The loss of vast stretches of Russian territory to the advancing French led to a crisis and shift in power in the Russian high command. An aggressive "Russian" faction around Prince Pyotr Bagration called for an immediate, all-out attack against Napoleon. They were supported by Czar Alexander I and the bulk of the officer corps. The "foreign" faction around Barclay de Tolly, composed mostly of officers of German extraction, advocated the continuation of the present policy of delay and withdrawal to dilute Napoleon's striking power. Under strong pressure from above and below, including threats of force, Barclay agreed to an offensive on 6 August. Ignorant as to French dispositions, Barclay intended to outflank what he presumed to be the isolated corps of Viceroy Eugène de Beauharnais near Rudnia, destroy it, and inflict further losses on the French as they came to Eugéne's aid.
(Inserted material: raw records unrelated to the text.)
(** * Unused-CSS-class finder: a model of [tools/clean-up-css/css_utils.py]

    The program scans a stylesheet for class selectors, scans markup and
    script files for class usages, and reports or erases the selectors that
    are never used.  Everything it does is regular-expression scanning and
    set arithmetic, so the model consists of

    - Python text as a list of Unicode code points;
    - the fragment of Python's [re] that the program's patterns use, as a
      backtracking matcher with [findall] and [sub];
    - the file-system calls of [os], [os.path] and [glob] as a record of
      observations;
    - Python sets as [gset], [sorted] as a merge sort on code-point order;
    - console output as the list of printed messages. *)

From Stdlib Require Import String Ascii NArith List Bool Lia DecimalString.
From stdpp Require Import base option list sets gmap sorting.

Local Open Scope N_scope.
Local Open Scope nat_scope.

(** ** Text *)

(** A Python [str] is a sequence of code points. *)
Definition char := N.
Definition text := list char.

(** The code points of a UTF-8 byte sequence (well-formed input only). *)
Fixpoint utf8_decode (bs : list N) : text :=
  match bs with
  | [] => []
  | b :: bs1 =>
      if (b <? 128)%N then b :: utf8_decode bs1
      else if (b <? 224)%N then
        match bs1 with
        | b1 :: bs2 => ((b - 192) * 64 + (b1 - 128))%N :: utf8_decode bs2
        | _ => []
        end
      else if (b <? 240)%N then
        match bs1 with
        | b1 :: b2 :: bs3 =>
            ((b - 224) * 4096 + (b1 - 128) * 64 + (b2 - 128))%N
            :: utf8_decode bs3
        | _ => []
        end
      else
        match bs1 with
        | b1 :: b2 :: b3 :: bs4 =>
            ((b - 240) * 262144 + (b1 - 128) * 4096 + (b2 - 128) * 64
             + (b3 - 128))%N :: utf8_decode bs4
        | _ => []
        end
  end.

(** A string literal of the source as text. *)
Definition str (s : string) : text :=
  utf8_decode (map N_of_ascii (list_ascii_of_string s)).

Definition ch (a : ascii) : char := N_of_ascii a.

Definition dquote : char := 34%N.
Definition squote : char := 39%N.
Definition newline : char := 10%N.

(** [Py_UNICODE_ISSPACE]: the characters that [\s] matches in a [str]
    pattern and on which [str.split()] splits. *)
Definition is_space (c : char) : bool :=
  ((9 <=? c) && (c <=? 13) || (28 <=? c) && (c <=? 32)
   || (c =? 133) || (c =? 160) || (c =? 5760)
   || (8192 <=? c) && (c <=? 8202)
   || (c =? 8232) || (c =? 8233) || (c =? 8239) || (c =? 8287)
   || (c =? 12288))%N.

(** [[a-zA-Z]] *)
Definition is_alpha (c : char) : bool :=
  ((97 <=? c) && (c <=? 122) || (65 <=? c) && (c <=? 90))%N.

(** [[a-zA-Z0-9_-]] *)
Definition is_ident_char (c : char) : bool :=
  (is_alpha c || (48 <=? c) && (c <=? 57) || (c =? 95) || (c =? 45))%N.

Definition is_char (a : char) (c : char) : bool := (c =? a)%N.
Definition not_char (a : char) (c : char) : bool := negb (c =? a)%N.

(** [s.startswith(p)] *)
Fixpoint startswith (p s : text) : bool :=
  match p, s with
  | [], _ => true
  | a :: p', c :: s' => (a =? c)%N && startswith p' s'
  | _ :: _, [] => false
  end.

(** [s.endswith(p)] *)
Definition endswith (p s : text) : bool :=
  startswith (rev p) (rev s).

(** [p in s] on strings *)
Fixpoint contains (p s : text) : bool :=
  startswith p s ||
  match s with
  | [] => false
  | _ :: s' => contains p s'
  end.

(** [s.split()]: the maximal runs of non-whitespace characters.  [cur] is
    the run being read. *)
Fixpoint split_from (cur s : text) : list text :=
  match s with
  | [] => match cur with [] => [] | _ => [cur] end
  | c :: s' =>
      if is_space c
      then match cur with [] => split_from [] s' | _ => cur :: split_from [] s' end
      else split_from (cur ++ [c]) s'
  end.

Definition split (s : text) : list text := split_from [] s.

(** ** Regular expressions

    The patterns of the program only repeat single-character classes, so
    repetition is restricted to those and the matcher is structurally
    recursive on the input. *)

Inductive regex :=
| Lit (l : text)              (* the characters of [l], literally *)
| Cls (p : char -> bool)      (* one character of a class *)
| Star (p : char -> bool)     (* [p*], greedy *)
| Plus (p : char -> bool)     (* [p+], greedy *)
| LazyStar (p : char -> bool) (* [p*?] *)
| Alt (r1 r2 : regex)         (* [r1|r2] *)
| Seq (r1 r2 : regex)         (* [r1r2] *)
| Group (r : regex).          (* [(r)], capturing group 1 *)

Declare Scope regex_scope.
Delimit Scope regex_scope with re.
Bind Scope regex_scope with regex.
Infix "·" := Seq (at level 60, right associativity) : regex_scope.
Infix "<||>" := Alt (at level 65, right associativity) : regex_scope.
(** * WorkoutTimer: the step builder and the run controller of [app.js]

    A shallow embedding of the current revision of the program (the second
    document of [src/app.js], lines 457-1223): [clampInt], the step builder
    ([buildStepsForCircuit], [buildSteps]), the progress query
    ([getProgressForStep]) and the timer engine ([startTimer], [stopTimer],
    [setStep], [goToNextStep], [skipStep], [resetWorkout] and the interval
    callback).

    Conventions.
    - A JavaScript number that the program only ever uses as an integer is a
      [Z]; an array index and a timer handle are [nat].  The program computes
      on doubles, which is exact on the integers up to [MAX_SAFE_INTEGER]
      (2^53 - 1) in absolute value and rounds beyond; [Z] does not round.
      The theorems whose conclusion is the result of arithmetic are stated
      for numbers of that range.
    - A JavaScript string is the list of its UTF-16 code units.
    - [null] is [None].
    - A function that can throw a [TypeError] returns an [option]; [None] is
      the exception.
    - Writes to the DOM ([render], [updateRunControls]) read the module
      variables and change none of them; they are left out.  Calls of the
      audio and speech helpers are recorded in a log. *)

From Stdlib Require Import ZArith NArith String Ascii List Bool Lia.
Import ListNotations.
Open Scope Z_scope.
(** * SecureLens: the client-side session, analysis and chat state machines

    A shallow embedding of the stateful logic of [src/App.tsx],
    [src/components/ChatWidget.tsx] and [src/components/LoginModal.tsx].

    React state is a record per component; a handler is a function on that
    record.  An [async] handler is cut at its single [await]: the part that
    runs synchronously when the handler is called ([_call]) and the
    continuation that runs when the gateway promise settles ([_resume]).
    State setters given an updater ([setX(prev => ...)]) read the state at the
    time the continuation runs, which is what the functions below take as
    their state argument. *)

From Stdlib Require Import ZArith NArith List Bool Ascii String DecimalString.
From stdpp Require Import base option list gmap.

Local Open Scope N_scope.

(** ** JavaScript values used by the handlers *)

Module JS.

(** A JavaScript string is a sequence of UTF-16 code units. *)
Abbreviation jsstring := (list N).

(** A string literal of the source; all literals of the handlers are ASCII. *)
Definition lit (s : string) : jsstring :=
  map N_of_ascii (list_ascii_of_string s).

(** [ToBoolean] on a string: only the empty string is falsy. *)
Definition truthy_str (s : jsstring) : bool :=
  match s with [] => false | _ :: _ => true end.

(** [ToBoolean] on [string | null] (the result of [Storage.getItem]). *)
Definition truthy_ostr (o : option jsstring) : bool :=
  match o with Some s => truthy_str s | None => false end.

(** [ToBoolean] on [boolean | undefined] (an optional boolean field). *)
Definition truthy (o : option bool) : bool :=
  match o with Some true => true | _ => false end.

(** ECMAScript [WhiteSpace] and [LineTerminator] code points, the ones that
    [String.prototype.trim] strips; all of them are single code units. *)
Definition isWhiteSpace (c : N) : bool :=
  existsb (N.eqb c)
    [9; 10; 11; 12; 13; 32; 160; 5760; 8232; 8233; 8239; 8287; 12288; 65279]
  || ((8192 <=? c) && (c <=? 8202)).

Fixpoint trimStart (s : jsstring) : jsstring :=
  match s with
  | [] => []
  | c :: s' => if isWhiteSpace c then trimStart s' else s
  end.

Definition trimEnd (s : jsstring) : jsstring := rev (trimStart (rev s)).

Definition trim (s : jsstring) : jsstring := trimEnd (trimStart s).

(** Empty or made of white space only. *)
Definition blank (s : jsstring) : bool := forallb isWhiteSpace s.

(** [s.substring(0, n)]. *)
Definition substring0 (n : nat) (s : jsstring) : jsstring := take n s.

(** [Number.prototype.toString] on a non-negative integer below 2^53
    ([Date.now()], [Array.length]): its decimal digits. *)
Definition number_toString (n : N) : jsstring :=
  lit (NilZero.string_of_uint (N.to_uint n)).

(** [s.split(sep)] for a one-code-unit separator. *)
Fixpoint split_aux (sep : N) (cur : jsstring) (s : jsstring) : list jsstring :=
  match s with
  | [] => [rev cur]
  | c :: s' =>
      if N.eqb c sep then rev cur :: split_aux sep [] s'
      else split_aux sep (c :: cur) s'
  end.

Definition split (sep : N) (s : jsstring) : list jsstring := split_aux sep [] s.

(** [s.replace(/a/g, b)] for single code units [a] and [b]. *)
Definition replace_all (a b : N) (s : jsstring) : jsstring :=
  map (fun c => if N.eqb c a then b else c) s.

(** A settled promise. *)
Inductive settled (A : Type) : Type :=
| Fulfilled (a : A)
| Rejected.
Arguments Fulfilled {A} a.
Arguments Rejected {A}.

(** How a block of statements ends: normally, or by throwing. *)
Inductive completion (S : Type) : Type :=
| Normal (s : S)
| Throw (s : S).
Arguments Normal {S} s.
Arguments Throw {S} s.

Definition completed {S} (c : completion S) : S :=
  match c with Normal s | Throw s => s end.

(** [try { body } catch { handler } finally { fin }] on a state [S]; a
    handler or a [finally] block that only calls state setters cannot throw,
    so they are plain functions. *)
Definition try_catch_finally {S} (body : S -> completion S)
    (handler : S -> S) (fin : S -> S) (s : S) : completion S :=
  match body s with
  | Normal s' => Normal (fin s')
  | Throw s' => Normal (fin (handler s'))
  end.
(** C10: an iteration of the sampling loop whose response is not JSON
    appends a non-json descriptor and leaves both counters as they were;
    the summary's [total_endpoints] is the length of the configured
    endpoint list, skipped endpoints included, and the two counters add up
    to at most that, and to strictly less on the sample device, which has
    one skipped endpoint and one plain-text endpoint. *)
Theorem C10_counters_can_fall_short_of_total :
  (forall (E : env) (e : endpoint_config) (v : sampling) (s : state)
          (r : response),
      is_auth_endpoint E (ep_path e) = false ->
      ep_method e = "GET" \/ ep_method e = "POST" ->
      transport E (sent s) (request_of E (session_bearer s) e) = Answered r ->
      ((400 <=? status_code r)%Z && (status_code r <? 600)%Z) = false ->
      json_body r = None ->
      exists v' s',
        sample_endpoint E e (v, s) = (Returned tt, (v', s'))
        /\ successful v' = successful v
        /\ failed v' = failed v
        /\ sampled v' =
           sampled v ++
           [SampledNonJson (ep_path e) (ep_method e)
              (with_default "unknown" (content_type r))])
  /\ (forall (E : env) (s : state),
        exists found bodies counts s',
          _discover_from_samples E s =
          (Returned (SampleStructure found bodies counts), s')
          /\ total_endpoints counts = List.length (configured_endpoints E)
          /\ successful_endpoints counts + failed_endpoints counts <=
             total_endpoints counts)
  /\ (exists found bodies s',
        _discover_from_samples sample_env sample_state =
        (Returned (SampleStructure found bodies (Summary 3 1 0)), s')).
Proof.
  split; [|split].
  - intros E e v s r Hskip Hmethod Hreply Hstatus Hbody.
    destruct v as [found bodies ok ko last],
             s as [tok bearer store af ae log reads file].
    unfold request_of in Hreply. cbn [sent session_bearer] in Hreply.
    unfold sample_endpoint. rewrite Hskip.
    destruct Hmethod as [Hm|Hm]; rewrite Hm in *; run_py;
      cbn [String.eqb Ascii.eqb Bool.eqb]; run_py;
      rewrite Hreply; run_py; rewrite Hstatus; run_py;
      rewrite Hbody; run_py;
      do 2 eexists; repeat split.
  - intros E s.
    destruct (discover_from_samples_completes E s)
      as (found & bodies & ok & ko & s' & Hrun & _ & _ & Hcount & _).
    exists found, bodies,
      (Summary (List.length (configured_endpoints E)) ok ko), s'.
    split; [exact Hrun|]. split; [reflexivity|].
    cbn [successful_endpoints failed_endpoints total_endpoints].
    assert (List.length (not_skipped E (configured_endpoints E)) <=
            List.length (configured_endpoints E)) by apply filter_length_le.
    lia.
  - do 3 eexists. vm_compute. reflexivity.
Qed.

Lemma C10_counters_can_fall_short_of_total_witness :
  exists v' s',
    sample_endpoint sample_env (EndpointConfig "/banner" "GET")
      (Sampling [] [] 0 0 None, sample_state) = (Returned tt, (v', s'))
    /\ successful v' = 0
    /\ failed v' = 0
    /\ sampled v' = [SampledNonJson "/banner" "GET" "text/plain"].
Proof.
  apply (proj1 C10_counters_can_fall_short_of_total
           sample_env (EndpointConfig "/banner" "GET")
           (Sampling [] [] 0 0 None) sample_state
           (Response 200 None (Some "text/plain"))).
  - reflexivity.
  - left. reflexivity.
  - reflexivity.
  - reflexivity.
  - reflexivity.
Defined.

(** ** The entry point *)

(** C4: when authentication setup has failed, [discover] returns at once
    the structure with an empty endpoint list, the [auth_failed] marker and
    the recorded error, and leaves the object and the world as they were:
    no request is sent, neither for a specification nor for a sample. *)
Theorem C4_auth_failure_skips_discovery :
  forall (E : env) (s : state),
    auth_failed s = true ->
    discover E s = (Returned (AuthFailedStructure (auth_error s)), s)
    /\ structure_endpoints (AuthFailedStructure (auth_error s)) = []
    /\ sent (snd (discover E s)) = sent s.
Proof.
  intros E s Hfailed.
  assert (Hrun : discover E s = (Returned (AuthFailedStructure (auth_error s)), s)).
  { unfold discover, bind, get_state. rewrite Hfailed. reflexivity. }
  rewrite Hrun. repeat split.
Qed.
Barclay advanced on Rudnia and Poryeche on 7 August. Count Matvei Platov's Cossacks imposed a sharp defeat on General Horace Sébastiani's cavalry near Inkovo the same day, inflicting 600 French casualties. On 8 August, Barclay received false intelligence that Eugène's corps was at Poryeche and reoriented half of his army to face north. Platov was directed to rejoin Barclay's army and Bagration was to move to Vidra. Bagration disobeyed his orders, fearing French Marshal Louis-Nicolas Davout's threat to his left flank. He declared his army was hungry and sick and moved to Smolensk. Barclay failed to stop him, merely adjusting his own forces to compensate. On 11 August, Barclay stayed put and engaged only in outpost fighting with French cavalry under Neapolitan King Joachim. On 12 August, Barclay's scouts found Poryeche empty and he directed Platov to reconnoiter the French movements. The Russian offensive had failed due to disagreements among the generals, Barclay's inactivity and pointless marches that lost the Russians time they could not recover.

French plan

Napoleon had expected a Russian offensive and saw in it a great opportunity to envelop and annihilate the Russian army. He directed Marshal Jacques MacDonald to cross the Daugava to help out Oudinot's force and ordered Oudinot and Saint-Cyr to attack Prince Peter Wittgenstein's 20,000-strong corps to prevent it from assisting Barclay. Napoleon came up with what became known as the Smolensk maneuver, a masterful operation designed to outflank Barclay from the south, cut off the Russians from Moscow and destroy the isolated Russian army, thus bringing the war to an end.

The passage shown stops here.